Apologies to Bill and Ted. Apologies also to Tammy who actually seems to have more intelligence (but less moolah) than those worthies.

About 10 years ago we had to put down our dog Boney due to kidney failure. As it was becoming increasingly hard to travel anywhere with a dog we decided we wouldn't have one, much as I love the animals. Some fair time after that Hilda, Francie's Mum, acquired Tammy, a small pooch which I quite enjoyed taking for walks etc when we visited Adelaide.

I think as a result of this it was announced that "If anything happens to me Martin will take the dog." One of those statements that cannot be answered in the negative. Now that Hilda has had to go into care that particular vulture has come home to roost.

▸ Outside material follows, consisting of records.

Definition self_node (r : FormulaIndexRecord) : FormulaNode :=
  mkFormulaNode (Index_SourceID r) (Index_FieldPath r) (Index_OutputAttributeID r).
(** The maps [attributeIDs] and [producer]. *)
Definition attribute_ids (entities : list Entity) : gmap string ID :=
  foldl (fun m e => if bool_decide (Entity_Kind e = KindAttribute) && bool_decide (Entity_Status e = StatusActive)
                    then <[Entity_ID e := Entity_ID e]> (<[Entity_Key e := Entity_ID e]> m) else m) ∅ entities.
Definition producer_key (source output : ID) : string := (source +:+ "|" +:+ output)%string.
Definition producers (records : list FormulaIndexRecord) : gmap string FormulaNode :=
  foldl (fun m r => <[producer_key (Index_SourceID r) (Index_OutputAttributeID r) := self_node r]> m) ∅ records.
Definition self_edges (attributeIDs : gmap string ID) (producer : gmap string FormulaNode) (r : FormulaIndexRecord) : list FormulaEdge :=
  concat (map (fun read =>
    if bool_decide (Read_Scope read = "self"%string) then
      match producer !! producer_key (Index_SourceID r) (default EmptyString (attributeIDs !! Read_Symbol read)) with
      | Some to => [mkFormulaEdge (self_node r) to]
      | None => []
      end
    else []) (Reads r)).
Definition formula_graph (entities : list Entity) (records : list FormulaIndexRecord) : list FormulaNode * list FormulaEdge :=
  (self_node <$> records,
   concat (map (self_edges (attribute_ids entities) (producers records)) records)).

(** The records of one loop: those whose edge the finding lists. *)
Definition loop_records (records : list TriggerRuleRecord) (loop : EventLoopFinding) : list (EventLoopFinding * TriggerRuleRecord) :=
  (fun r => (loop, r)) <$> List.filter (fun r => bool_decide (Trigger_Edge r ∈ Loop_Edges loop)) records.

Section analyze.
Context `{UnicodeTables, ApdLib, UuidLib}.

Section issues.
Context (versions : ValidationVersions).
Definition issue_of (severity : Severity) (code : string) (entityID : ID) (path : string) (span : option FormulaSpan)
    (ordinal : option Z) (params evidence : gmap string string) : result Issue AnalyzeError :=
  of_issue (NewIssue severity code entityID path span ordinal params evidence (Versions_Registry versions)).

Definition schema_issue (finding : Entity * FieldIssue) : result Issue AnalyzeError :=
  let '(entity, field) := finding in
  issue_of SeverityError "SCHEMA_INVALID" (Entity_ID entity) (fieldPathPointer (Issue_Path field)) None None
    {["message" := Issue_Message field]} ∅.
Definition reference_issue (finding : ReferenceFinding) : result Issue AnalyzeError :=
  let tuple := Finding_Tuple finding in
  issue_of SeverityBlock (Finding_Code finding) (Tuple_SourceID tuple) (Tuple_FieldPath tuple) None
    (Some (Tuple_Ordinal tuple)) ∅ {["target" := Tuple_TargetID tuple]}.
Definition diagnostic_issue (d : FormulaDiagnostic) : result Issue AnalyzeError :=
  let span := if StartByte (Diag_Span d) <? EndByte (Diag_Span d)
              then Some (mkFormulaSpan (StartByte (Diag_Span d)) (EndByte (Diag_Span d))) else None in
  issue_of SeverityBlock (Diag_Code d) (Diag_SourceID d) (Diag_FieldPath d) span None ∅ ∅.
Definition cycle_issue (c : CycleFinding) : result Issue AnalyzeError :=
  issue_of SeverityBlock "STATIC_FORMULA_CYCLE" (Node_EntityID (Cycle_Node c)) (Node_FieldPath (Cycle_Node c)) None None ∅
    {["cycle_hash" := CycleHash c]}.
Definition loop_issue (finding : EventLoopFinding * TriggerRuleRecord) : result Issue AnalyzeError :=
  let '(loop, record) := finding in
  issue_of SeverityBlock "EVENT_LOOP_UNBOUNDED" (Trigger_EntityID record) (Trigger_FieldPath record) None None ∅
    {["cycle_hash" := EvidenceHash loop]}.
Definition stack_issue (finding : StackRuleRecord * string) : result Issue AnalyzeError :=
  let '(record, code) := finding in
  issue_of SeverityBlock code (Stack_EntityID record) (Stack_FieldPath record) None None ∅ ∅.
End issues.

Definition schema_findings (schemas : SchemaRegistry) (entities : list Entity) : list (Entity * FieldIssue) :=
  concat (map (fun e => (fun field => (e, field)) <$> Registry_Validate schemas e) entities).
Definition stack_findings (records : list StackRuleRecord) : list (StackRuleRecord * string) :=
  concat (map (fun r => (fun code => (r, code)) <$> ValidateStackRule (Stack_Rule r)) records).
(** The targets of the references, each once, in the order of the first. *)
Definition targets (references : list ReferenceTuple) : list ID :=
  foldl (fun seen r => if bool_decide (Tuple_TargetID r ∈ seen) then seen else (seen ++ [Tuple_TargetID r])%list) [] references.
Definition dependency_of (byID : gmap ID Entity) (id : ID) : localDependency :=
  mkDependency id ((fun e => (EntityVersion e, Entity_Kind e, Entity_Status e)) <$> byID !! id).
Definition preflightLocal (svc : Service) (st : EntityStore) (e : Entity) : result localPreflight StoreError :=
  let? (source, snapshot) := MaterializeValidationSource st SourceWorking "" in
  let? (references, bindings) := of_analysis (of_fuel (WalkKnownSchema [e])) in
  let? _ := of_analysis (of_compile (CompileFormulaBindings bindings (formulas svc) (AttributeSymbols snapshot (formulas svc) None))) in
  Ok (mkPreflight (Source_InputHash source) (dependency_of (entity_map snapshot) <$> targets references)).
Definition recheckLocalPreflightTx (st : EntityStore) (p : localPreflight) : bool :=
  bool_decide (workingManifestHashTx st = workingHash p) &&
  forallb (fun d => bool_decide (Dependency_Row d =
    (fun row => (Row_Version row, Row_Kind row, Row_Status row)) <$> working st !! Dependency_ID d)) (dependencies p).

Definition currentValidationVersionManifest (svc : Service) : ValidationVersions := V1VersionManifest (formulas svc).

(** ** validation_reports.go *)
Definition issue_row_ok (i : Issue) : bool :=
  (string_len (Issue_Fingerprint i) =? 64) && Severity_Valid (Issue_Severity i) &&
  option_forallb (fun s => (0 <=? Span_StartByte s) && (Span_StartByte s <? Span_EndByte s)) (Issue_Span i) &&
  option_forallb (fun n => 0 <=? n) (Issue_Ordinal i).
Definition run_row_ok (st : EntityStore) (run : ValidationRun) : bool :=
  bool_decide (validation_runs st !! Run_ID run = None) &&
  (string_len (Source_InputHash (Run_Source run)) =? 64) && (string_len (Run_ResultHash run) =? 64) && Scope_Valid (Run_Scope run) &&
  match Source_Kind (Run_Source run) with
  | SourceWorking => bool_decide (Source_RevisionID (Run_Source run) = EmptyString)
  | SourceRevision => bool_decide (is_Some (config_revisions st !! Source_RevisionID (Run_Source run)))
  | SourceUnknown _ => false
  end.
Definition set_runs (st : EntityStore) (m : gmap ID ValidationReport) : EntityStore :=
  mkEntityStore (blobs st) (working st) (entity_references st) (entity_tags st) (config_revisions st) (revision_entities st)
    (revision_metadata st) (derived st) m.
Definition insertCompletedValidationRunTx (st : EntityStore) (run : ValidationRun) (issues : list Issue) : result EntityStore StoreError :=
  let? _ := guard (run_row_ok st run) (ErrStorage "validation_runs") in
  let? _ := guard (forallb issue_row_ok issues) (ErrStorage "validation_issues") in
  Ok (set_runs st (<[Run_ID run := mkReport run (SortIssues issues)]> (validation_runs st))).
Definition InsertCompletedValidationRun (st : EntityStore) (run : ValidationRun) (issues : list Issue) : result EntityStore StoreError :=
  let? _ := guard (bool_decide (Run_Status run = RunCompleted)) (ErrOther "only completed runs may be inserted") in
  let? _ := guard (forallb Issue_Valid issues) (ErrOther "invalid validation issue") in
  let? _ := of_error (ValidationVersions_Hash (Run_Versions run)) in
  insertCompletedValidationRunTx st run issues.
Definition GetValidationReport (st : EntityStore) (id : ID) : result ValidationReport StoreError := or_not_found (validation_runs st !! id).

(** [ORDER BY created_at DESC, id DESC LIMIT 1] over texts. *)
Definition newest_run : list (ID * ValidationReport) -> option (ID * ValidationReport) :=
  fun l => last (sort_by (then_by (fun r => rfc3339nano (Run_CreatedAt (Report_Run r.2))) String.ltb (less_on fst String.ltb)) l).
Definition full_run_of (revisionID : ID) (configHash : string) (versions : ValidationVersions) (r : ID * ValidationReport) : bool :=
  let run := Report_Run r.2 in
  bool_decide (Source_Kind (Run_Source run) = SourceRevision) && bool_decide (Source_RevisionID (Run_Source run) = revisionID) &&
  bool_decide (Source_InputHash (Run_Source run) = configHash) && bool_decide (Run_Scope run = ScopeFull) &&
  bool_decide (ValidationVersions_Hash (Run_Versions run) = ValidationVersions_Hash versions) &&
  bool_decide (Run_Status run = RunCompleted).
Definition FindMatchingFullRun (st : EntityStore) : FullRunFinder := fun revisionID configHash versions =>
  let? _ := ValidationVersions_Hash versions in
  Ok ((fun r => Report_Run r.2) <$> newest_run (List.filter (full_run_of revisionID configHash versions) (map_to_list (validation_runs st)))).
End store.

Section writes.
Context `{UnicodeTables, ApdLib, UuidLib, FloatText, TimeText}.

In fact the dog's adventure started with wings as it was decided that Adelaide was too cold for the dog and it had to be transported to Canberra. No-one was driving over in the near future (and on our next trip we're coming back via Broken Hill and Brisbane). Thus the canine was put on Australian Air Express and sent over to us arriving at 8:30pm. When I tell you that AAE is a joint venture between QANTAS and Australia Post it will be no surprise that it was actually 9:20 when Tammy was passed over to us. Also, since this was at Canberra Airport no-one would be surprised that it was bloody difficult to find the air-freight place after dark because there is only one sign to it!

She is about 20cm long and probably weighs in at 1kg ringing wet so it was a surprise to find her travelling in a box that could accommodate a medium sized pig-dog (plus a small pig). However it did make getting her home easily. She was very pleased to get out of the box and even more pleased to go for a walk around our lawn: on a lead of course. I realised that our lawn is used by kangaroos, swamp wallabies, wombats, possums, rabbits and foxes - none of which are common in Brighton South Australia (except possibly the possums).

When we eventually went to bed she was put in the laundry with some of the stuff she had travelled over with to keep her company. She almost immediately starting yapping - we think it was "I'm excited but lonely." and decided to treat her like a child by ignoring her. To my pleasure it seemed to work: after about 15 minutes she quietened down and we all got a fair nights sleep.

She has continued to improve her behaviour well beyond that which she used to display. After 4 days she generally comes when called (although I suspect that wouldn't apply if she had some wildlife to chase) and is quite affectionate. In her later days at Brighton she was showing no sign of being house-trained but so far, touching wood, there have been no problems in that regard. She seemed to enjoy her day in the vege garden with us.

This update is being composed after the first 10 days. This has not been as unpleasant as we had expected: there is still a bit of yelping at night but we are administering a little direct negative reinforcement and hope we'll break that habit soon. She continues learning (despite being an old dog) although, as forecast above, she shows no sign of responding to commands such as "Come" if something really interesting such as a kangaroo is in the vicinity. On the positive side, she is always pleased to see us when we come home and when I let her out of the laundry in the morning.